Two ministries in particular are making big news these days. The secret 7-point deal between Prime Minister Jhala Nath Khanal (before his election to the high office) and the Maoist chief Pushpa Kamal Dahal has brought focus on the Home Ministry. At the same time the finance secretary Rameshwor Khanal’s resignation brought all eyes on the Finance Ministry. Herein, it may be worthwhile to note the glaring lack of pace in getting the council of ministers to come to some definite size. The Maoists are adamant on the prime minister fulfilling the secret deal in toto. But, PM Khanal has not been able to push ahead, except for the assurance of expanding the cabinet in a day or two, and this has been repeated since he assumed the prime minister’s chair more than two months back. Moreover, he has not been able to induct even his party members as ministers, as there is lack of consensus within his own party. The give-and-take posture has not helped the prime minister in any way. The delay is, however, costing the nation heavily in terms of the rather uphill task of meeting the deadline of constitution draft completion in another 47 days, and the stagnating peace process. For moving ahead with both the tasks, the Maoists want the Home Ministry together with PM Khanal doing the needful with the other points of the ill-famed secret deal. On the other hand, the finance secretary’s resignation and the hype over the supplementary budget has brought the ire on Deputy Prime Minister and Finance Minister.
Lackllustre pace of political development, impunity and corruption has mired the national scenario. Chief Justice Ram Prasad Shrestha set into motion the hearings and verdict in graft cases to the satisfaction of every conscious citizens. But, there is a long way to go in dealing with graft because of the great degree of impunity that is prevalent. On this front, too, the prime minister has not been able to galvanise the government machinery. In fact, the indecision that is marked will see no significant gains accrue. The consensus slogan of PM Khanal has not yielded the envisaged result and only a few individuals from CPN (UML) and UCPN (M) have been inducted into the cabinet while a majority of the ministries are lying vacant, and works of the ministries concerned have been hampered. The sense of national responsibility and duty has been lost in the power play, where the Maoists wagered on backing PM Khanal, but their expectations have not come true.
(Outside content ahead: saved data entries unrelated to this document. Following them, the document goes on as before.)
Lemma band_inv_step w w' : inv w -> step w w' -> inv w'.
Proof.
  intros Hw [m E]. pose proof Hw as (Hc & Hp & Ht & Hu).
  assert (Hf : forall c, same_flags (cam (state w)) c -> inv (World (Shared c (fan (state w))) (prod w) (threads w))).
  { intros c F. destruct (state w) as [c0 b] eqn:Es. destruct (same_flags_ok (prod w) c0 c b F Hc Hp) as (U & C & P). apply inv_env; rewrite ?Es; done. }
  destruct m as [a o|a ok ct0|finish| |abort| |]; cbn [next] in E.
  - destruct (threads w !! a) as [p|] eqn:Ha; [|done]. cbn in E. destruct p; try done. injection E as <-. unfold inv. cbn. split_and!; [done|done| |].
    + intros b pb Hpb. destruct (decide (b = a)) as [->|Hne].
      * rewrite list_lookup_insert_eq in Hpb by (by eapply lookup_lt_Some). injection Hpb as <-. rewrite enter_outside. split; [apply enter_local|done].
      * rewrite list_lookup_insert_ne in Hpb by done. by apply (Ht b).
    + intros b b' pb pb' Hb1 Hb2 Hs1 Hs2. destruct (decide (b = a)) as [->|Hn1].
      { rewrite list_lookup_insert_eq in Hb1 by (by eapply lookup_lt_Some). injection Hb1 as <-. by rewrite enter_outside in Hs1. }
      destruct (decide (b' = a)) as [->|Hn2].
      { rewrite list_lookup_insert_eq in Hb2 by (by eapply lookup_lt_Some). injection Hb2 as <-. by rewrite enter_outside in Hs2. }
      rewrite list_lookup_insert_ne in Hb1, Hb2 by done. by eapply Hu.
  - destruct (threads w !! a) as [p|] eqn:Ha; [|done]. cbn [mbind option_bind] in E. destruct (band_access ok ct0 p (state w)) as [[p' s']|] eqn:Ea; [|done]. cbn [mbind option_bind] in E. injection E as <-. by eapply inv_go.
  - destruct (produce finish (prod w) (state w)) as [[q s]|] eqn:Ep; [|done]. cbn [mbind option_bind] in E. injection E as <-. destruct (produce_ok finish (prod w) q (state w) s Hc Hp Ep) as (U & C & P & B). by apply inv_env.
  - case_guard; [|done]. cbn in E. injection E as <-. apply Hf. unfold cam_stream_dma_cb, dma_turns. destruct (handing (prod w)); repeat case_match; by repeat split.
  - injection E as <-. apply Hf. unfold cam_stream_error. repeat case_match; by repeat split.
  - injection E as <-. apply Hf. unfold HAL_DCMI_FrameEventCallback. repeat case_match; by repeat split.
  - case_guard as Hg; [|done]. destruct Hg as [G1 G2]. cbn in E. injection E as <-. destruct Hc as [Hcb Hm]. assert (M : mode (state w) = false) by (destruct (mode (state w)); [destruct (Hm eq_refl); congruence|done]).
    apply inv_env; [done| | | |done].
    + unfold undisturbed, down. cbn. rewrite G1, M. split_and!; done.
    + split; cbn; rewrite M; done.
    + apply (prod_ok_idle _ (state w)); [by eapply prod_idle|done|done].
Qed.

Lemma reach_inv n w : reach n w -> inv w.
Proof. intros R. apply (rtc_ind_r (R := step) (fun w => inv w) (band_boot n)); [apply band_inv_boot| |exact R]. intros x y _ S I. by eapply band_inv_step. Qed.

(** ** After a release *)

(** A step that does not publish a claim of a client in [cs]. *)
Definition publishes (cs : nat -> Prop) (m : move) (w : world) : Prop :=
  match m with M_go a _ _ => exists need o, threads w !! a = Some (P_publish need o) /\ cs (client_of o) | _ => False end.
Definition step_but (cs : nat -> Prop) (w w' : world) : Prop := exists m, next m w = Some w' /\ ~ publishes cs m w.

Lemma step_but_step cs w w' : step_but cs w w' -> step w w'.
Proof. intros (m & E & _). by exists m. Qed.

(** A thread touches a claim only by publishing or dropping it. *)
Lemma access_quiet ok ct0 p p' s s' c : band_access ok ct0 p s = Some (p', s') -> (forall need o, p = P_publish need o -> client_of o <> c) -> quiet c s -> quiet c s'.
Proof.
  intros E Hp [A B]. destruct s as [k b]. cbn in A, B. unfold quiet.
  assert (D : forall o f, client_of o <> c \/ f = false -> <[client_of o := f]> (band_claimed b) c = false).
  { intros o f H. destruct (decide (client_of o = c)) as [<-|]; [rewrite fn_lookup_insert; destruct H; done|]. by rewrite fn_lookup_insert_ne. }
  destruct p; cbn [band_access band_api looking camera_stream_stop camera_band_start cam_band_claim cam_band_release cam_band_stream_lost cam fan] in E; repeat case_match; try done; injection E as <- <-; cbn; auto.
  all: split; [|done]; apply D; left; by eapply Hp.
Qed.

Lemma quiet_step c w w' : inv w -> step_but (eq c) w w' -> quiet c (state w) -> quiet c (state w').
Proof.
  intros (Hc & Hp & Ht & Hu) (m & E & Hm) Q. destruct m as [a o|a ok ct0|finish| |abort| |]; cbn [next] in E.
  - destruct (threads w !! a) as [p|]; [|done]. cbn in E. destruct p; try done. by injection E as <-.
  - destruct (threads w !! a) as [p|] eqn:Ha; [|done]. cbn [mbind option_bind] in E. destruct (band_access ok ct0 p (state w)) as [[p' s']|] eqn:Ea; [|done]. cbn [mbind option_bind] in E. injection E as <-. cbn.
    eapply access_quiet; [exact Ea| |exact Q]. intros need o -> Heq. destruct Hm. exists need, o. done.
  - destruct (produce finish (prod w) (state w)) as [[q s]|] eqn:Ep; [|done]. cbn [mbind option_bind] in E. injection E as <-. destruct (produce_ok finish (prod w) q (state w) s Hc Hp Ep) as ((_ & U1 & U2 & _) & _).
    destruct Q as [A B]. split; cbn; [by rewrite U1|by apply U2].
  - case_guard; [|done]. cbn in E. by injection E as <-.
  - by injection E as <-.
  - by injection E as <-.
  - case_guard; [|done]. cbn in E. by injection E as <-.
Qed.

(** No band stream, and none on its way. *)
Definition starting (p : pc) : bool := match p with P_colorbar _ | P_cam_lock _ | P_cam_reset _ | P_cam_mode _ | P_cam_active _ => true | P_publish b _ => false | _ => false end.
Definition stopped (w : world) : Prop := down (state w) /\ forall a p, threads w !! a = Some p -> starting p = false.

Lemma access_stopped ok ct0 p p' s s' : band_access ok ct0 p s = Some (p', s') -> starting p = false -> (forall need o, p <> P_publish need o) -> local p s -> down s -> starting p' = false /\ down s'.
Proof.
  intros E Hs Hp Hl D. destruct s as [k b]. destruct p; cbn [band_access band_api looking camera_stream_stop camera_band_start cam_band_claim cam_band_release cam_band_stream_lost cam fan] in E; cbn in Hs; try done; try (by destruct (Hp need_start o)).
  all: unfold after_streaming, after_any, after_stop in E; repeat case_match; simplify_eq; (split; [done|]); try exact D.
  all: unfold down; cbn; intros A; by rewrite ?(D A).
Qed.

Lemma stopped_step w w' : inv w -> step_but (fun _ => True) w w' -> stopped w -> stopped w'.
Proof.
  intros (Hc & Hp & Ht & Hu) (m & E & Hm) [D S]. destruct m as [a o|a ok ct0|finish| |abort| |]; cbn [next] in E.
  - destruct (threads w !! a) as [p|] eqn:Ha; [|done]. cbn in E. destruct p; try done. injection E as <-. split; [done|]. cbn. intros b pb Hb. destruct (decide (b = a)) as [->|].
    + rewrite list_lookup_insert_eq in Hb by (by eapply lookup_lt_Some). injection Hb as <-. destruct o; unfold band_enter; try case_match; done.
    + rewrite list_lookup_insert_ne in Hb by done. eauto.
  - destruct (threads w !! a) as [p|] eqn:Ha; [|done]. cbn [mbind option_bind] in E. destruct (band_access ok ct0 p (state w)) as [[p' s']|] eqn:Ea; [|done]. cbn [mbind option_bind] in E. injection E as <-.
    destruct (access_stopped _ _ _ _ _ _ Ea) as [A B]; [by eapply S| |by apply (Ht a)|done|].
    { intros need o ->. destruct Hm. by exists need, o. }
    split; [done|]. cbn. intros b pb Hb. destruct (decide (b = a)) as [->|].
    + rewrite list_lookup_insert_eq in Hb by (by eapply lookup_lt_Some). by injection Hb as <-.
    + rewrite list_lookup_insert_ne in Hb by done. eauto.
  - destruct (produce finish (prod w) (state w)) as [[q s]|] eqn:Ep; [|done]. cbn [mbind option_bind] in E. injection E as <-. destruct (produce_ok finish (prod w) q (state w) s Hc Hp Ep) as ((U & _) & _).
    split; [by apply U|done].
  - case_guard; [|done]. cbn in E. injection E as <-. split; [|done]. unfold down, cam_stream_dma_cb, dma_turns. destruct (handing (prod w)); cbn; repeat case_match; cbn; auto.
  - injection E as <-. split; [|done]. unfold down, cam_stream_error. cbn. repeat case_match; cbn; auto.
  - injection E as <-. split; [|done]. unfold down, HAL_DCMI_FrameEventCallback. cbn. repeat case_match; cbn; auto.
  - case_guard as Hg; [|done]. destruct Hg as [G1 G2]. cbn in E. injection E as <-. split; [|done]. unfold down. cbn. intros _. destruct Hc as [_ Hm']. destruct (mode (state w)); [destruct (Hm' eq_refl); congruence|done].
Qed.

Lemma rtc_keeps (R : world -> world -> Prop) (P : world -> Prop) w w' : (forall x y, R x y -> step x y) -> (forall x y, inv x -> R x y -> P x -> P y) -> rtc R w w' -> inv w -> P w -> P w'.
Proof. intros H1 H2 Hr. induction Hr as [|x y z Hxy _ IH]; [done|]. intros I K. apply IH; [by eapply band_inv_step; [|apply H1]|by eapply H2]. Qed.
The people’s frustration knows no bounds, but the political leaders are dilly-dallying with the urgent tasks of national interest. While on this, it would be fitting to make a reference to Anna Hazare who went on a hunger strike for the Indian government to come up with anti-corruption legislation. That was a victory. Corruption too holds sway in Nepal and has been quite harsh on the democratic gains after the April movement. Only a swipe at corruption that is rampant in Nepali politics will be able to secure the rights and aspirations of the citizens, and the weak and wavering leadership of the incumbent will not be a precedent. Even in politics, ethics ought to percolate to the mainstream.
The security in the capital valley has been found to be wanting. Just a few weeks ago, an inmate was shot at in the Central Jail supposed to be a secure area. And, as if this was not enough, a Pakistani inmate managed to escape from a hospital where he was undergoing treatment. These were serious security lapses and it was even alleged that some security personnel were involved. The police are trying to do something about their tarnished image. Now, the Metropolitan Police Commissioner’s Office has set a requirement that the unit in-charges report monthly performances in writing. This self-appraisal is expected to pinpoint the shortcomings of the police force and also to suggest remedial actions the security personnel should take in order to bring about an overall improvement in the security.
No doubt, the policemen who fail in their duty should be punished. This applies to the police personnel of all ranks. There should be no exceptions, if we are to believe the police. Time and again the police have come up with innovative schemes in order to boost up security. The initiatives usually fizzle out. More sustainable actions are needed.